Tout cela n'exclut toutefois pas que la bonne humeur imméritée puisse encore durer quelques jours, voire quelques semaines. Reste à savoir si le bullmarket survivra au mois de mai, traditionnellement difficile. Nous en doutons.
Dans un tel contexte, il convient de rester sélectif sur les marchés. En ce qui concerne les secteurs, l'énergie, l'informatique et les matières premières sont au premier plan. Ces secteurs devraient continuer à surperformer l'ensemble du marché dans les semaines et mois à venir.
En ce qui concerne les titres individuels, nous recommanderions actuellement d'acheter Air Liquide, SAP et BP.
La diversité géographique et le fort pouvoir de fixation des prix d'Air Liquide continuent d'assurer un solide cash-flow, avec des opportunités d'investissement toujours encourageantes et le démarrage de nouveaux actifs. En outre, la société devrait connaître une augmentation structurelle de sa croissance organique à moyen et long terme, compte tenu également de la tendance continue à la décarbonisation sur plusieurs marchés finaux importants.
L'endettement financier a été ramené à son niveau d'avant l'acquisition d'Airgas, ce qui permet de porter à nouveau l'attention sur les investissements de croissance. Une reprise macroéconomique plus lente, une amélioration des marges moins importante que prévu et des rendements plus faibles constituent toutefois des facteurs de risque.

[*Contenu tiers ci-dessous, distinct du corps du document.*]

Definition mok {S A} (a : A) : M S A := λ s, (Ok a, s).
Definition merr {S A} (e : Errno) : M S A := λ s, (Err e, s).
Definition mpanic {S A} : M S A := λ s, (Panic, s).
Definition bind {S A B} (m : M S A) (k : A → M S B) : M S B :=
  λ s, match m s with
       | (Ok a, s') => k a s'
       | (Err e, s') => (Err e, s')
       | (Panic, s') => (Panic, s')
       end.
Definition mget {S} : M S S := λ s, (Ok s, s).
Definition mput {S} (s : S) : M S unit := λ _, (Ok (), s).
Definition mmodify {S} (f : S → S) : M S unit := λ s, (Ok (), f s).
Definition mgets {S A} (f : S → A) : M S A := λ s, (Ok (f s), s).

(** [assert!(b)]. *)
Definition massert {S} (b : bool) : M S unit := if b then mok () else mpanic.

(** Rust's [Option::expect] / indexing: [None] panics. *)
Definition mexpect {S A} (o : option A) : M S A :=
  match o with Some a => mok a | None => mpanic end.

(** [Option::ok_or(e)?]. *)
Definition mok_or {S A} (o : option A) (e : Errno) : M S A :=
  match o with Some a => mok a | None => merr e end.

(** Observe the outcome of a computation instead of propagating its error
    (a [match] on a [Result]); panics still propagate. *)
Definition mtry {S A} (m : M S A) : M S (A + Errno) :=
  λ s, match m s with
       | (Ok a, s') => (Ok (inl a), s')
       | (Err e, s') => (Ok (inr e), s')
       | (Panic, s') => (Panic, s')
       end.

Declare Scope kmonad_scope.
Delimit Scope kmonad_scope with kmonad.
Notation "x <- m ;; k" := (bind m (λ x, k))
  (at level 100, m at next level, right associativity,
   format "'[v' x  <-  m ;; '/' k ']'") : kmonad_scope.
Notation "m1 ;;; m2" := (bind m1 (λ _, m2))
  (at level 100, right associativity) : kmonad_scope.

(** [for x in l { f(x)?; }] *)
Fixpoint mfor {S A} (l : list A) (f : A → M S unit) : M S unit :=
  match l with
  | [] => mok ()
  | x :: l' => bind (f x) (λ _, mfor l' f)
  end.

Section monad_facts.
Context {S A B : Type}.
Implicit Types (m : M S A) (k : A → M S B) (s : S).

Lemma bind_Ok m k s a s1 : m s = (Ok a, s1) → bind m k s = k a s1.
Proof. unfold bind. by intros ->. Qed.

Lemma bind_Err m k s e s1 : m s = (Err e, s1) → bind m k s = (Err e, s1).
Proof. unfold bind. by intros ->. Qed.

Lemma bind_Panic m k s s1 : m s = (Panic, s1) → bind m k s = (Panic, s1).
Proof. unfold bind. by intros ->. Qed.

Lemma bind_Ok_inv m k s b s' :
  bind m k s = (Ok b, s') → ∃ a s1, m s = (Ok a, s1) ∧ k a s1 = (Ok b, s').
Proof. unfold bind. destruct (m s) as [[a|e|] s1]; naive_solver. Qed.

(** The three ways a sequence can end. *)
Lemma bind_inv m k s r s' :
  bind m k s = (r, s') →
  (∃ a s1, m s = (Ok a, s1) ∧ k a s1 = (r, s')) ∨
  (∃ e, m s = (Err e, s') ∧ r = Err e) ∨
  (m s = (Panic, s') ∧ r = Panic).
Proof. unfold bind. destruct (m s) as [[a|e|] s1]; naive_solver. Qed.
End monad_facts.

Lemma bind_bind {S A B C} (m : M S A) (f : A → M S B) (g : B → M S C) s :
  bind (bind m f) g s = bind m (λ a, bind (f a) g) s.
Proof. unfold bind. by destruct (m s) as [[a|e|] s1]. Qed.

(** A state predicate kept by a computation whatever its outcome. *)
Definition preserves {S A} (P : S → Prop) (m : M S A) : Prop :=
  ∀ s, P s → P (snd (m s)).

Section preserves_facts.
Context {S : Type} (P : S → Prop).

SAP dispose d'un portefeuille cloud diversifié qui, grâce à l'étendue de ses produits et à sa capacité à améliorer l'efficacité de ses clients, devrait résister à un ralentissement macroéconomique et offrir à l'entreprise des opportunités de ventes croisées et de ventes incitatives. 2022 a été une année de transition pour SAP, comme en témoigne l'accélération de la croissance du cloud.
Désormais, l'accent est mis sur la croissance de l'EBIT, ce qui devrait soutenir une réévaluation de l'action. Une éventuelle vente de la participation de SAP dans Qualtrics devrait améliorer les marges. Toutefois, les conditions macroéconomiques pourraient être plus difficiles que prévu (notamment les problèmes de la chaîne d'approvisionnement, l'inflation des salaires, la hausse des taux d'intérêt et la croissance économique), ce qui pourrait avoir un impact sur les budgets informatiques des entreprises et influencer directement les opportunités de l'action SAP.

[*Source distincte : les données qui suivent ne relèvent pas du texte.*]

(** The same for a write: it accepts, in order, the longest prefix of the input
    that fits; it then returns if everything was accepted, reports a broken pipe
    if the pipe is full and no reader is left, and sleeps otherwise. *)
Lemma run_write_spec fuel c s :
  wf s → w_wf c →
  let n := Z.min (w_count c - w_total c) (space s) in
  (Z.to_nat n < fuel)%nat →
  let c' := {| w_input := w_input c; w_total := w_total c + n; w_sigpipe := w_sigpipe c |} in
  ∃ s', wf s' ∧ contents s' = contents s ++ slice (w_input c) (w_total c) n ∧
    readers s' = readers s ∧ writers s' = writers s ∧
    run write_iter fuel c s =
      Some (if decide (w_count c - w_total c ≤ space s) then Return c' (Ok (w_count c))
            else if decide (readers s = 0) then
              Return {| w_input := w_input c; w_total := w_total c + n; w_sigpipe := true |}
                (if 0 <? w_total c + n then Ok (w_total c + n) else Err PIPE)
            else Sleep c', s').
Proof.
  revert c s. induction fuel as [|fuel IH]; intros c s Hwf Hc n Hfuel c'; [lia|].
  pose proof (write_iter_spec c s Hwf Hc) as Hspec.
  pose proof (size_bound s) as Hsb. unfold w_wf in Hc. simpl.
  assert (0 ≤ space s) by (unfold space; lia).
  destruct (write_iter c s) as [p s1].
  destruct Hspec as (Hwf1 & Hr1 & Hw1 & Hp).
  assert (n = 0 → c' = c) as Hc0.
  { intros E. unfold c'. rewrite E, Z.add_0_r. by destruct c. }
  assert (∀ i, slice (w_input c) i 0 = []) as Hs0 by done.
  destruct p as [c1|c1|c1 r].
  - destruct Hp as (k & Hk & Hkn & _ & -> & Hcont).
    set (c1 := {| w_input := _; w_total := _; w_sigpipe := _ |}).
    assert (space s1 = space s - k) as Hs1.
    { unfold space. rewrite <- !pipe_length_contents, Hcont, length_app, Nat2Z.inj_add.
      rewrite length_slice; unfold w_count in *; lia. }
    destruct (IH c1 s1 Hwf1) as (s2 & Hwf2 & Hcont2 & Hr2 & Hw2 & Hrun).
    { unfold w_wf, w_count, c1 in *; simpl. lia. }
    { rewrite Hs1. unfold w_count, c1 in *; simpl. lia. }
    rewrite Hs1 in *. unfold w_count in *. cbn [w_input w_total w_sigpipe c1] in *.
    set (m := Z.min (Z.of_nat (length (w_input c)) - (w_total c + k)) (space s - k)) in *.
    assert (n = k + m) as Hn by lia.
    exists s2. split_and!; [done| |congruence|congruence|].
    + rewrite Hcont2, Hcont, <- app_assoc. f_equal. rewrite Hn. symmetry.
      apply slice_app; lia.
    + rewrite Hrun, Hr1. unfold c'. rewrite Hn, !Z.add_assoc.
      repeat case_decide; try (exfalso; lia); done.
  - destruct Hp as (-> & -> & Hlt & Hz & Hw). assert (n = 0) as Hn0 by lia.
    exists s. rewrite Hc0, Hn0, Hs0, app_nil_r, decide_False, decide_False by lia.
    by split_and!.
  - destruct Hp as (-> & [(Hd & -> & ->)|(Hlt & Hz & Hr & -> & ->)]);
      assert (n = 0) as Hn0 by lia; exists s.
    + rewrite Hc0, Hn0, Hs0, app_nil_r, decide_True by lia. rewrite Hd. by split_and!.
    + rewrite Hn0, Hs0, app_nil_r, decide_False, decide_True, !Z.add_0_r by lia.
      by split_and!.
Qed.

(** ** Readers and writers interleaved

    The kernel is not preempted inside a critical section, and a task gives up
    the processor only when it sleeps; any other pending call may run next, one
    iteration at a time.  [sent] and [received] are the history of the bytes
    accepted by writers and handed to readers. *)
Record Sys : Type := {
  pipe : PipeState;
  rcalls : list ReadCall;
  wcalls : list WriteCall;
  sent : list Z;
  received : list Z;
}.

Definition with_pipe (y : Sys) (s : PipeState) : Sys :=
  {| pipe := s; rcalls := rcalls y; wcalls := wcalls y; sent := sent y; received := received y |}.

(** The call that an iteration leaves pending, if it does not return. *)
Definition pending {C} (p : progress C) : option C :=
  match p with Again c | Sleep c => Some c | Return _ _ => None end.

Definition call_after {C} (p : progress C) : C :=
  match p with Again c | Sleep c | Return c _ => c end.

Definition update_call {C} (l : list C) (i : nat) (p : progress C) : list C :=
  match pending p with Some c => <[i := c]> l | None => delete i l end.

Inductive step : Sys → Sys → Prop :=
| step_call_read y n : 0 ≤ n →
    step y {| pipe := pipe y; rcalls := start_read n :: rcalls y; wcalls := wcalls y;
              sent := sent y; received := received y |}
| step_call_write y bs :
    step y {| pipe := pipe y; rcalls := rcalls y; wcalls := start_write bs :: wcalls y;
              sent := sent y; received := received y |}
| step_read y i c p s' :
    rcalls y !! i = Some c → read_iter c (pipe y) = (p, s') →
    step y {| pipe := s'; rcalls := update_call (rcalls y) i p; wcalls := wcalls y;
              sent := sent y;
              received := received y ++ drop (length (r_output c)) (r_output (call_after p)) |}
| step_write y i c p s' :
    wcalls y !! i = Some c → write_iter c (pipe y) = (p, s') →
    step y {| pipe := s'; rcalls := rcalls y; wcalls := update_call (wcalls y) i p;
              sent := sent y ++ slice (w_input c) (w_total c) (w_total (call_after p) - w_total c);
              received := received y |}
| step_drop y w : step y (with_pipe y (drop_end w (pipe y))).

Definition init (page : list Z) : Sys :=
  {| pipe := {| frame := page; head := 0; tail := 0; readers := 1; writers := 1 |};
     rcalls := []; wcalls := []; sent := []; received := [] |}.

(** Nothing is lost, duplicated or reordered: what was accepted is what was
    delivered followed by what is in flight. *)
Record inv (y : Sys) : Prop := {
  inv_wf : wf (pipe y);
  inv_fifo : sent y = received y ++ contents (pipe y);
  inv_rcalls : Forall r_wf (rcalls y);
  inv_wcalls : Forall w_wf (wcalls y);
}.

Lemma Forall_update_call {C} (P : C → Prop) l i p :
  Forall P l → P (call_after p) → Forall P (update_call l i p).
Proof.
  intros Hl Hp. unfold update_call.
  destruct p; simpl; [by apply Forall_insert|by apply Forall_insert|by apply Forall_delete].
Qed.

Lemma init_inv page : Z.of_nat (length page) = PIPE_BUF_SIZE → inv (init page).
Proof.
  intros. constructor; simpl; [|done|constructor|constructor].
  by constructor.
Qed.

Lemma step_inv y y' : inv y → step y y' → inv y'.
Proof.
  intros [Hwf Hfifo Hrc Hwc]. destruct 1 as [y n Hn|y bs|y i c p s' Hi Hit|y i c p s' Hi Hit|y w].
  - constructor; simpl; try done. by constructor.
  - constructor; simpl; try done. constructor; [|done]. unfold w_wf, w_count; simpl. lia.
  - assert (r_wf c) as Hc by (eapply Forall_lookup_1; eauto).
    pose proof (read_iter_spec c _ Hwf Hc) as Hs. rewrite Hit in Hs.
    destruct Hs as (Hwf' & _ & _ & Hp). constructor; simpl; [done| |apply Forall_update_call|]; try done;
      destruct p as [c'|c'|c' r]; simpl;
      [destruct Hp as (k & bs & ? & ? & ? & _ & -> & Hcont)
      |destruct Hp as (-> & -> & _)|destruct Hp as (-> & -> & _)
      |destruct Hp as (k & bs & ? & ? & ? & _ & -> & Hcont)
      |destruct Hp as (-> & -> & _)|destruct Hp as (-> & -> & _)]; simpl.
    + rewrite drop_app_length, Hfifo, Hcont. by rewrite app_assoc.
    + by rewrite drop_all, app_nil_r.
    + by rewrite drop_all, app_nil_r.
    + unfold r_wf, r_total in *; simpl. rewrite length_app. lia.
    + done.
    + done.
  - assert (w_wf c) as Hc by (eapply Forall_lookup_1; eauto).
    pose proof (write_iter_spec c _ Hwf Hc) as Hs. rewrite Hit in Hs.
    destruct Hs as (Hwf' & _ & _ & Hp).
    constructor; simpl; [done| |done|apply Forall_update_call]; [|done|];
      destruct p as [c'|c'|c' r]; simpl;
      [destruct Hp as (k & ? & ? & _ & -> & Hcont)
      |destruct Hp as (-> & -> & _)|
      |destruct Hp as (k & ? & ? & _ & -> & Hcont)
      |destruct Hp as (-> & -> & _)|]; simpl; try done.
    + rewrite Hcont, Hfifo, app_assoc. do 2 f_equal. lia.
    + by rewrite Z.sub_diag, app_nil_r.
    + destruct Hp as (-> & [(_ & -> & _)|(_ & _ & _ & -> & _)]); simpl;
        by rewrite Z.sub_diag, app_nil_r.
    + unfold w_wf, w_count in *; simpl. lia.
    + destruct Hp as (-> & [(_ & -> & _)|(_ & _ & _ & -> & _)]); done.
  - destruct Hwf. constructor; [by destruct w; constructor| |done|done].
    simpl. rewrite Hfifo. by destruct w.
Qed.

Definition zero_page : list Z := replicate (Z.to_nat PIPE_BUF_SIZE) 0.

(** A fresh pipe over a zeroed page. *)
Definition fresh : PipeState := pipe (init zero_page).

Lemma fresh_wf : wf fresh.
Proof. by constructor. Qed.

(** ** Properties *)

(** C11: under every interleaving of any number of readers, writers and endpoint
    closes, the bytes accepted by writers are exactly the bytes delivered to
    readers, in the same order, followed by the bytes in flight, of which there
    are never more than 4095. *)
Theorem pipe_fifo page y :
  Z.of_nat (length page) = PIPE_BUF_SIZE → rtc step (init page) y →
  sent y = received y ++ contents (pipe y) ∧
  Z.of_nat (length (contents (pipe y))) < PIPE_BUF_SIZE.
Proof.
  intros Hp Hrun. assert (inv y) as Hy.
  { apply init_inv in Hp. induction Hrun; [done|]. eauto using step_inv. }
  split; [apply Hy|]. rewrite pipe_length_contents. apply size_bound.
Qed.

Lemma pipe_fifo_witness :
  ∃ y, rtc step (init zero_page) y ∧ sent y = [7; 8] ∧ sent y = received y ++ contents (pipe y).
Proof.
  assert (∃ y, rtc step (init zero_page) y ∧ sent y = [7; 8]) as (y & Hrun & Hs).
  { eexists. split.
    - eapply rtc_l; [apply (step_call_write _ [7; 8])|].
      eapply rtc_l; [eapply (step_write _ 0); reflexivity|]. apply rtc_refl.
    - reflexivity. }
  exists y. split_and!; [exact Hrun|exact Hs|].
  apply (pipe_fifo zero_page); [reflexivity|exact Hrun].
Defined.

(** A [write] that runs without being interrupted accepts, in order, the
    longest prefix of its input that fits.  It returns the full count when
    everything fits, even with no reader left; when the pipe fills up it sleeps
    while a reader is open, and with none it raises [SIGPIPE] and returns the
    partial count, or [EPIPE] when nothing was accepted. *)
Lemma write_call fuel s input :
  wf s → (length input < fuel)%nat →
  let n := Z.min (Z.of_nat (length input)) (space s) in
  ∃ s', wf s' ∧ contents s' = contents s ++ take (Z.to_nat n) input ∧
    run write_iter fuel (start_write input) s =
      Some (if decide (Z.of_nat (length input) ≤ space s)
            then Return {| w_input := input; w_total := n; w_sigpipe := false |}
                   (Ok (Z.of_nat (length input)))
            else if decide (readers s = 0)
            then Return {| w_input := input; w_total := n; w_sigpipe := true |}
                   (if 0 <? n then Ok n else Err PIPE)
            else Sleep {| w_input := input; w_total := n; w_sigpipe := false |}, s').
Proof.
  intros Hwf Hfuel n. pose proof (size_bound s).
  destruct (run_write_spec fuel (start_write input) s Hwf) as (s' & ? & Hc & _ & _ & Hrun).
  { unfold w_wf, w_count; simpl. lia. }
  { unfold w_count; simpl. lia. }
  unfold w_count in *; simpl in *. rewrite Z.sub_0_r in *.
  exists s'. split_and!; [done|exact Hc|exact Hrun].
Qed.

BP poursuit une croissance rapide dans le domaine des énergies renouvelables et une réduction de près de 40% du volume de pétrole et de gaz d'ici 2030, ce qui reflète son statut de retardataire dans la transition énergétique, qui rattrape rapidement son retard. Le problème de l'endettement excessif a été résolu, ce qui ouvre la voie aux rachats d'actions et à la reprise des dividendes.
La solide performance opérationnelle et la force commerciale de BP, à un moment où les prix des matières premières et les marges de raffinage ont atteint des sommets sur plusieurs années, soutiendront la solidité des revenus et des flux de trésorerie à court terme. L'augmentation potentielle du risque de conversion et de rentabilité dans un marché éolien et solaire encombré constitue toutefois des risques.